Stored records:
-------------------------

(* ===== verification/Heard.v ===== *)
(** * What the driver hands on is what it heard (agent/src/air780e_agent/modem.py, pdu/)

    The results of the driver's programs (Driver.v) and what they hand upward
    (messages, delivery reports, calls) are made of the lines of the module.
    [heard] is what is assumed of those lines: they are decoded text, so they hold
    no lone surrogate, and the answers that are read as numbers hold no number of
    more than eighteen digits.  [honest] is the rule that carries this through a
    program: whatever the other tasks do to the shared state meanwhile, as long as
    they keep it [sane], the result and what is handed on are [sound]: texts that
    UTF-8 can encode and numbers of 64 bits, which is what the events of Events.v
    need.  Every program the worker calls is shown honest. *)

From S2P Require Import Prelude PyText PyDict Json AtErrors AtClient AtText Gsm7 Salvage Codec Encode Concat Driver Worker Modem Inbox Calls Fleet Events.

Module Heard.
Import ATClient Driver Events.

(** ** Texts *)

(** A text without surrogates: what [Fleet.encodable] decides. *)
Definition plain : pystr -> Prop := Forall (fun c => Fleet.is_surrogate c = false).

Lemma plain_encodable s : plain s <-> Fleet.encodable s = true.
Proof.
  split; [apply encodable_forall|]. unfold Fleet.encodable. rewrite negb_true_iff. intros H. apply List.Forall_forall. intros c Hc.
  apply not_true_iff_false. intros E. apply not_true_iff_false in H. apply H, existsb_exists. by exists c.
Qed.

Lemma plain_sub s l : (forall c, c ∈ s -> c ∈ l) -> plain l -> plain s.
Proof. intros Hs Hl. unfold plain in *. rewrite Forall_forall in Hl |- *. auto. Qed.

Lemma plain_app s t : plain (s ++ t) <-> plain s /\ plain t.
Proof. apply Forall_app. Qed.

Lemma plain_str s : plain (str s).
Proof. apply plain_encodable, encodable_str. Qed.

Lemma plain_low s : Forall (fun c => c < 0xD800) s -> plain s.
Proof. intros H. eapply Forall_impl; [exact H|]. intros c Hc. unfold Fleet.is_surrogate. cbv beta in Hc. lia. Qed.

Lemma decimal_char c : is_decimal c = true -> Fleet.is_surrogate c = false.
Proof.
  intros H. apply bool_decide_eq_true in H as [d H]. unfold decimal_value in H.
  destruct (List.find _ ND_ZEROS) as [z|] eqn:E; [|done]. apply List.find_some in E as [Hz Hc]. clear H d.
  assert (Hb : Forall (fun z => z + 10 <= 0xD800 \/ 0xDFFF < z) ND_ZEROS) by decide_closed.
  rewrite List.Forall_forall in Hb. specialize (Hb z Hz). cbv beta in Hb. unfold Fleet.is_surrogate. lia.
Qed.

(** A piece of a text. *)
Definition piece (s l : pystr) : Prop := exists a b, l = a ++ s ++ b.

Lemma piece_refl l : piece l l.
Proof. exists [], []. by rewrite app_nil_r. Qed.
Lemma piece_trans s t l : piece s t -> piece t l -> piece s l.
Proof. intros (a & b & ->) (a' & b' & ->). exists (a' ++ a), (b ++ b'). by rewrite <- !app_assoc. Qed.
Lemma piece_plain s l : piece s l -> plain l -> plain s.
Proof. intros (a & b & ->). rewrite !plain_app. tauto. Qed.
Lemma piece_strip s : piece (strip s) s.
Proof. destruct (strip_infix s) as (a & b & E). by exists a, b. Qed.
Lemma piece_drop n s : piece (drop n s) s.
Proof. exists (take n s), []. by rewrite app_nil_r, take_drop. Qed.
Lemma piece_lstrip p s : piece (lstrip_by p s) s.
Proof. destruct (lstrip_suffix p s) as [a E]. exists a, []. by rewrite app_nil_r. Qed.

Lemma split_pieces sep s w : w ∈ split_on sep s -> piece w s.
Proof.
  revert w. assert (H : forall s, (forall w, w ∈ split_on sep s -> piece w s) /\ (exists rest, s = default [] (head_of (split_on sep s)) ++ rest)).
  { clear s. induction s as [|c s [IH1 (rest & IH2)]]; cbn [split_on].
    - split; [|by exists []]. intros w ->%list_elem_of_singleton. by exists [], [].
    - destruct (c =? sep).
      + split; [|by exists (c :: s)]. intros w [->|Hw]%elem_of_cons; [by exists [], (c :: s)|].
        destruct (IH1 w Hw) as (a & b & E). exists (c :: a), b. by rewrite E.
      + destruct (split_on sep s) as [|w0 ws].
        * split; [|by exists s]. intros w ->%list_elem_of_singleton. by exists [], s.
        * cbn in IH2. split; [|exists rest; by rewrite IH2 at 1]. intros w [->|Hw]%elem_of_cons; [exists [], rest; by rewrite IH2 at 1|].
          destruct (IH1 w) as (a & b & E); [by right|]. exists (c :: a), b. by rewrite E. }
  apply H.
Qed.

Lemma partition_piece sep s : piece (partition_on sep s).2 s.
Proof.
  induction s as [|c s IH]; [by exists [], []|]. cbn [partition_on]. destruct (c =? sep); [by exists [c], []; rewrite app_nil_r|].
  destruct (partition_on sep s) as [x y]. destruct IH as (a & b & E). exists (c :: a), b. cbn in *. by rewrite E.
Qed.

(** ** Numbers *)

(** No run of more than [limit] digits; [k] digits stand before. *)
Definition MODEST : nat := 18.
Fixpoint modest_from (k : nat) (s : pystr) : bool :=
  match s with
  | [] => true
  | c :: s => if is_decimal c then (k <? MODEST)%nat && modest_from (S k) s else modest_from 0 s
  end.
Definition modest (s : pystr) : bool := modest_from 0 s.

Lemma modest_le s : forall k k', (k <= k')%nat -> modest_from k' s = true -> modest_from k s = true.
Proof.
  induction s as [|c s IH]; intros k k' Hk; [done|]. cbn [modest_from]. destruct (is_decimal c); [|done]. rewrite !andb_true_iff. intros [H1 H2].
  split; [|by apply (IH _ (S k')); [lia|]]. apply Nat.ltb_lt in H1. apply Nat.ltb_lt. lia.
Qed.

Lemma modest_app a b k : modest_from k (a ++ b) = true -> modest_from k a = true /\ modest b = true.
Proof.
  revert k. induction a as [|c a IH]; intros k; [intros H; split; [done|]; by apply (modest_le b 0 k); [lia|]|].
  cbn [app modest_from]. destruct (is_decimal c); [|apply IH]. rewrite !andb_true_iff. intros [H1 [H2 H3]%IH]. by split.
Qed.

Lemma modest_piece s l : piece s l -> modest l = true -> modest s = true.
Proof. intros (a & b & ->) H. apply (modest_app a _ 0) in H as [_ H]. by apply (modest_app s b 0) in H as [H _]. Qed.

Lemma modest_digits s k : forallb is_decimal s = true -> modest_from k s = true -> s <> [] -> (k + length s <= MODEST)%nat.
Proof.
  revert k. induction s as [|c s IH]; [done|]. intros k [Hc Hs]%andb_true_iff Hm _. cbn [modest_from] in Hm. rewrite Hc in Hm.
  apply andb_true_iff in Hm as [H1%Nat.ltb_lt H2]. destruct s as [|c' s]; [cbn; lia|]. specialize (IH (S k) Hs H2 ltac:(done)). cbn [length] in *. lia.
Qed.

Lemma int_digits_bound s : forall acc fresh_ n, 0 <= acc -> int_digits acc fresh_ s = Some n -> 0 <= n < (acc + 1) * 10 ^ Z.of_nat (length s).
Proof.
  induction s as [|c s IH]; intros acc fr n Ha.
  - cbn. destruct fr; [done|]. intros [= <-]. lia.
  - cbn [int_digits length]. rewrite Nat2Z.inj_succ, Z.pow_succ_r by lia. pose proof (Z.pow_pos_nonneg 10 (Z.of_nat (length s)) ltac:(lia) ltac:(lia)).
    set (w := 10 ^ _) in *. clearbody w.
    destruct (_ && _); [intros H1; apply IH in H1; nia|]. destruct (decimal_value c) as [d|] eqn:Ed; [|done]. apply decimal_value_range in Ed.
    intros H1. apply IH in H1; nia.
Qed.

(** A number of at most eighteen digits. *)
Definition short (n : Z) : Prop := Z.abs n < 10 ^ 18.

Lemma short_small n : short n -> small n.
Proof. unfold short, small, Fleet.fits_int64. change (10 ^ 18) with 1000000000000000000. change (2 ^ 63) with 9223372036854775808. lia. Qed.

Lemma digits_short s n : (length s <= MODEST)%nat -> int_digits 0 true s = Some n -> short n.
Proof.
  intros Hl H%int_digits_bound; [|done]. pose proof (Z.pow_le_mono_r 10 (Z.of_nat (length s)) 18 ltac:(lia) ltac:(unfold MODEST in Hl; lia)).
  unfold short. lia.
Qed.

(** ** Frames *)

(** Every character of the alphabet's tables, and the nought for what they do
    not hold. *)
Lemma basic_plain v : Fleet.is_surrogate (basic_at v) = false.
Proof.
  unfold basic_at, at_. destruct (nth_in_or_default (Z.to_nat v) BASIC_TABLE 0) as [H| ->]; [|done].
  assert (Hb : Forall (fun c => Fleet.is_surrogate c = false) BASIC_TABLE) by decide_closed. rewrite List.Forall_forall in Hb. by apply Hb.
Qed.
(** What [_connect] copies from the driver's [info]. *)
Definition of_info (i : Driver.ModemInfo) (s : DeviceState) : DeviceState :=
  mkState true (Driver.registered i) (Driver.radio_enabled i) (Driver.operator i) (Driver.iccid i) (Driver.imei i) (Driver.model i)
    (Driver.hardware_model i) (Driver.firmware i) (Driver.smsc i) (Driver.eps_registered i) (Driver.cs_registered i)
    (Driver.ims_registered i) (data_enabled s) (Driver.data_attached i) (Driver.pdp_active i) (Driver.roaming i) (roaming_data_allowed s)
    (data_blocked_by_roaming s) (signal s) (storage_used s) (storage_capacity s) (voltage_mv s).

Definition no_signal : Signal := mkSignal None None None None.
Definition no_state : DeviceState :=
  mkState false false None [] [] [] [] [] [] [] None None None false None None None false false no_signal 0 0 None.
End Setters.

(** ** Tasks *)

(** What a segment reads of the clocks: [_now], [store.utcnow], [_clock] and the
    event loop's. *)
Record clock := mkClock { stamp : pystr; utc : pystr; wall : Z; loop : Z }.

Inductive exn :=
| Worker (e : Events.exn)
| DeviceRecoveryReconnect (reason : pystr)
| PortLost (e : at_error)            (* what [wait_lost] returned *)
| PortFailed (reason : pystr).       (* [registry.acquire] or [client.open] *)

(** [Act] is a segment that neither awaits nor reads a clock; [Drive] one that
    reads and writes the driver's fields; [Lost] asks whether the port has died,
    and why; [Open] ends with the port that was opened. *)
Inductive task (A : Type) : Type :=
| Done (r : res exn A)
| Await {B : Type} (p : Driver.prog B) (k : res Driver.exn B -> task A)
| Act {B : Type} (m : device -> res exn B * device) (k : res exn B -> task A)
| Drive (f : Driver.driver -> Driver.driver) (k : Driver.driver -> task A)
| Clock (k : clock -> task A)
| Lost (k : option at_error -> task A)
| Open (k : res exn pystr -> task A)
| Stuck.                             (* the fuel of a loop ran out *)
Arguments Done {A} r.
Arguments Await {A B} p k.
Arguments Act {A B} m k.
Arguments Drive {A} f k.
Arguments Clock {A} k.
Arguments Lost {A} k.
Arguments Open {A} k.
Arguments Stuck {A}.

(** [try: t; except Exception as e: h(e)], and the value handed on. *)
Fixpoint handle {A C} (t : task A) (h : res exn A -> task C) : task C :=
  match t with
  | Done r => h r
  | Await p k => Await p (fun r => handle (k r) h)
  | Act m k => Act m (fun r => handle (k r) h)
  | Drive f k => Drive f (fun d => handle (k d) h)
  | Clock k => Clock (fun c => handle (k c) h)
  | Lost k => Lost (fun o => handle (k o) h)
  | Open k => Open (fun r => handle (k r) h)
  | Stuck => Stuck
  end.

Definition pass {A B} (k : A -> task B) (r : res exn A) : task B := match r with Ok a => k a | Err e => Done (Err e) end.
Definition bind {A B} (t : task A) (k : A -> task B) : task B := handle t (pass k).
Definition ret {A} (a : A) : task A := Done (Ok a).
Definition raise {A} (e : exn) : task A := Done (Err e).

Notation "x <~ m ;; k" := (bind m (fun x => k)) (at level 63, m at next level, right associativity) : hub_scope.
Notation "m ;~ k" := (bind m (fun _ => k)) (at level 63, right associativity) : hub_scope.

(** An exception of the driver that nobody on the way catches. *)
Definition from_driver {B} (r : res Driver.exn B) : task B :=
  match r with Ok b => ret b | Err e => raise (Worker (DriverFailed e)) end.
Definition await {B} (p : Driver.prog B) : task B := Await p from_driver.
(** The result itself, for a caller that looks at it. *)
Definition ended {B} (p : Driver.prog B) : task (res Driver.exn B) := Await p ret.

Definition modify (f : device -> device) : task unit := Act (fun d => (Ok tt, f d)) Done.
Definition look {B} (f : device -> B) : task B := Act (fun d => (Ok (f d), d)) Done.
Definition clocks : task clock := Clock ret.
Definition modem_info : task Driver.ModemInfo := Drive id (fun d => ret (Driver.info d)).
Definition selection_mode : task (option Z) := Drive id (fun d => ret (Driver.selection_mode d)).

(** A segment of Events.v. *)
Definition perform {B} (m : Events.act B) : task B :=
  Act (fun d => let '(r, w) := m (worker d) in (match r with Ok b => Ok b | Err e => Err (Worker e) end, set_worker w d)) Done.

(** ** Logging a recovery *)

Section Names.
Import Recovery.

Definition action_name (a : action) : pystr :=
  str match a with
      | OperatorReselect => "operator_reselect" | RadioCycle => "radio_cycle" | ModuleReset => "module_reset"
      | SerialReconnect => "serial_reconnect" | RegistrationRecovery => "registration_recovery"
      | RegistrationWatch => "registration_watch"
      end.

Definition outcome_name (o : outcome) : pystr :=
  str match o with
      | Started => "started" | Succeeded => "succeeded" | Cancelled => "cancelled" | Failed => "failed" | Exhausted => "exhausted"
      end.

(** The [_log_event] of [_start_recovery], [_finish_recovery] and
    [_report_recovery_limit]. *)
Definition log_recovery (now reason : pystr) (e : event) : Events.act unit :=
  let a := action_name (e_action e) in
  let o := outcome_name (e_outcome e) in
  let fields := recovery_fields a o reason (e_attempt e) in
  match e_outcome e with
  | Started => log_event now "warning" (str "automatic recovery started: " ++ a) fields
  | Exhausted => log_event now "error" (str "automatic registration recovery reached its 24-hour limit") fields
  | out => log_event now (if closes out then "info" else "warning") (str "automatic recovery " ++ o ++ str ": " ++ a ++ str "; " ++ reason) fields
  end.
End Names.

(** A method of Worker.v that answers with log events, all for one reason. *)
Definition recovering {B} (f : Z -> device -> list Recovery.event * Recovery.recovery * B)
    (reason : Z -> device -> Recovery.event -> pystr) : task B :=
  Clock (fun c =>
    Act (fun d =>
           let '(es, r, b) := f (wall c) d in
           (Ok b, set_worker (foldl (fun w e => (log_recovery (stamp c) (reason (wall c) d e) e w).2) (worker d) es) (set_recovery r d)))
      Done).

Definition watch_ends (f : Recovery.recovery -> list Recovery.event * Recovery.recovery) (reason : string) : task unit :=
  recovering (fun _ d => (f (recovery d), tt)) (fun _ _ _ => str reason).
Definition registration_restored : string -> task unit := watch_ends Recovery.registration_restored.
Definition cancel_registration_recovery : string -> task unit := watch_ends Recovery.cancel_registration_recovery.
(** [self._unregistered_since = self._clock()] *)
Definition unregistered_now : task unit :=
  Clock (fun c => modify (fun d => set_recovery (Recovery.set_unregistered (Some (wall c)) (recovery d)) d)).

(** ** The worker *)

Section Worker.
(** The configuration: the port of a pinned module, the alarm threshold, the
    message store, whether messages are deleted, the recovery limits; [seconds_text]
    is a duration in whole seconds, [error_str] what [str] makes of an exception
    of the driver that is no AT error (or of a UnicodeEncodeError), [command] the command an AT error was raised with. *)
Context (pinned : option pystr) (low_voltage_mv : Z) (storage : pystr) (delete_after_read : bool) (cfg : Recovery.config).
Context (seconds_text : Z -> pystr) (error_str : option Driver.exn -> pystr) (command : option pystr).
Context (seconds : Z -> spec_float) (one_decimal : Z -> pystr).

Definition log (level : string) (message : pystr) : task unit := Clock (fun c => perform (log_event (stamp c) level message [])).

(** *** Status *)

Definition emit_status (force : bool) : task unit :=
  Clock (fun c => modify (fun d =>
    let threshold := StatusFilter.low_voltage_threshold low_voltage_mv in
    let w := worker d in
    let payload := StatusFilter.status_payload (name w) (stamp c) (or_text (port d) (default [] pinned)) threshold (state w) in
    let '(sent, f) := StatusFilter.emit_status force threshold (loop c) payload (filter d) in
    let d := set_filter f d in
    match sent with Some p => set_worker (emit "status" p w).2 d | None => d end)).

Definition go_offline (reason : pystr) : task unit :=
  was_online <~ Act (fun d =>
    let s := on_data DataPolicy.go_offline (st d) in
    let w := worker d in
    (Ok (StatusFilter.online (st d)), set_worker (mkWorker (name w) s reason (modem w) (history w) (out w)) d)) Done ;;
  if was_online : bool then emit_status true else ret tt.

(** *** Packet data *)

(** What [_enforce_data_policy] decides from the state it has just read: the
    command for the modem, if any. *)
Definition decide_data (ps : DataPolicy.policies) (force : bool) (s : DataPolicy.data_state) : option bool * DataPolicy.data_state :=
  let desired := DataPolicy.desired_data_enabled ps in
  let blocked := desired && negb (bool_decide (DataPolicy.roaming s = Some false)) && negb (DataPolicy.roaming_data_allowed s) in
  let effective := desired && negb blocked in
  let s := DataPolicy.mkData effective (DataPolicy.data_attached s) (DataPolicy.pdp_active s) (DataPolicy.roaming s)
             (DataPolicy.roaming_data_allowed s) blocked (DataPolicy.registered s) (DataPolicy.online s) in
  let data_is_on := bool_decide (DataPolicy.pdp_active s = Some true) in
  let needs_attach := DataPolicy.registered s && bool_decide (DataPolicy.data_attached s = Some false) in
  (if negb effective && (data_is_on || needs_attach || (force && bool_decide (DataPolicy.pdp_active s = None))) then Some false
   else if desired && negb blocked && needs_attach then Some true else None, s).

Definition allow_data (s : DataPolicy.data_state) : DataPolicy.data_state :=
  DataPolicy.mkData true (DataPolicy.data_attached s) (DataPolicy.pdp_active s) (DataPolicy.roaming s) (DataPolicy.roaming_data_allowed s)
    (DataPolicy.data_blocked_by_roaming s) (DataPolicy.registered s) (DataPolicy.online s).
Definition set_allowed (b : bool) (s : DataPolicy.data_state) : DataPolicy.data_state :=
  DataPolicy.mkData (DataPolicy.data_enabled s) (DataPolicy.data_attached s) (DataPolicy.pdp_active s) (DataPolicy.roaming s) b
    (DataPolicy.data_blocked_by_roaming s) (DataPolicy.registered s) (DataPolicy.online s).

(** The decision between the two readings is the policy of Worker.v. *)
Lemma decide_data_spec ps m force s :
  DataPolicy.enforce_data_policy ps m force s =
  let '(todo, x) := decide_data ps force (DataPolicy.with_status (DataPolicy.reports m) (set_allowed (DataPolicy.desired_roaming_data_allowed ps) s)) in
  match todo with
  | Some false => (Some (DataPolicy.SetDataEnabled false), DataPolicy.with_status (DataPolicy.turned_off m) x)
  | Some true => (Some (DataPolicy.SetDataEnabled true), allow_data (DataPolicy.with_status (DataPolicy.turned_on m) x))
  | None => (None, x)
  end.
Proof.
  unfold DataPolicy.enforce_data_policy, decide_data, allow_data, set_allowed, DataPolicy.with_status. cbn.
  destruct (_ && (_ || _)) eqn:E1; [done|]. destruct (_ && _ && (_ && _)) eqn:E2; [|done]. by destruct (DataPolicy.desired_roaming_data_allowed ps).
Qed.

Definition on_data_state (f : DataPolicy.data_state -> DataPolicy.data_state) : task unit := modify (on_state (on_data f)).

Definition enforce_data_policy (force : bool) : task unit :=
  modify (fun d => on_state (on_data (set_allowed (DataPolicy.desired_roaming_data_allowed (policies d)))) d) ;~
  x <~ await Modem.read_data_status ;;
  on_data_state (DataPolicy.with_status x) ;~
  todo <~ Act (fun d => let '(o, x) := decide_data (policies d) force (data_of (st d)) in (Ok o, on_state (set_data x) d)) Done ;;
  match todo with
  | Some false =>
      x <~ await (Modem.set_data_enabled false) ;;
      on_data_state (DataPolicy.with_status x) ;~
      log "info" ([0x79FB; 0x52A8; 0x6570; 0x636E; 0x5DF2; 0x5173; 0x95ED; 0xFF08] ++ str "PDP " ++ [0x5DF2; 0x505C; 0x7528; 0xFF0C; 0x4FDD; 0x7559; 0x7F51; 0x7EDC; 0x9644; 0x7740; 0xFF09])
  | Some true =>
      x <~ await (Modem.set_data_enabled true) ;;
      on_data_state (fun s => allow_data (DataPolicy.with_status x s)) ;~
      log "info" ([0x5DF2; 0x5141; 0x8BB8; 0x79FB; 0x52A8; 0x6570; 0x636E; 0xFF08; 0x4E0D; 0x4E3B; 0x52A8; 0x6FC0; 0x6D3B] ++ str " PDP" ++ [0xFF09])
  | None => ret tt
  end.

(** *** Recovery *)

Definition off (s : DeviceState) : bool := bool_decide (StatusFilter.radio_enabled s = Some false).

(** [false]: not healthy yet, but not given up either. *)
Definition check_health : task bool :=
  here <~ look (fun d => modem (worker d)) ;;
  if negb here then ret false else
  r <~ ended (Driver.execute (str "AT")) ;;
  match r with
  | Ok _ => recovering (fun _ d => ((Recovery.check_health cfg true (recovery d)).1, tt)) (fun _ _ _ => []) ;~ ret true
  | Err (Driver.AtError e) =>
      let reason := fun d => str "AT health check failed " ++ decimal (Recovery.health_failures (recovery d) + 1)
                             ++ str " consecutive times: " ++ error_text command e in
      why <~ look reason ;;
      b <~ recovering (fun _ d => Recovery.check_health cfg false (recovery d)) (fun _ d _ => reason d) ;;
      match b with Some b => ret b | None => raise (DeviceRecoveryReconnect why) end
  | Err e => raise (Worker (DriverFailed e))
  end.

(** The reason of an event of [Recovery.recover_begin]. *)
Definition begin_reason (manual : bool) (now : Z) (d : device) (e : Recovery.event) : pystr :=
  match Recovery.e_outcome e with
  | Recovery.Exhausted =>
      let ts := Recovery.drop_expired now (Recovery.attempts (Recovery.now_ (recovery d))) in
      decimal (Z.of_nat (length ts)) ++ str " actions in the last 24 hours; waiting for the rolling window"
  | Recovery.Started =>
      str "module remained unregistered for " ++ seconds_text (now - default now (Recovery.unregistered_since (recovery d))) ++ str "s"
  | _ =>
      str (if off (st d) then "radio was deliberately disabled"
           else if manual then "manual operator selection is active"
           else if StatusFilter.registered (st d) then "network registration restored"
           else "automatic registration recovery is disabled by configuration")
  end.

-------------------------

Using the records above, report the count of lines holding "segment" and nothing else.

* Task response:
3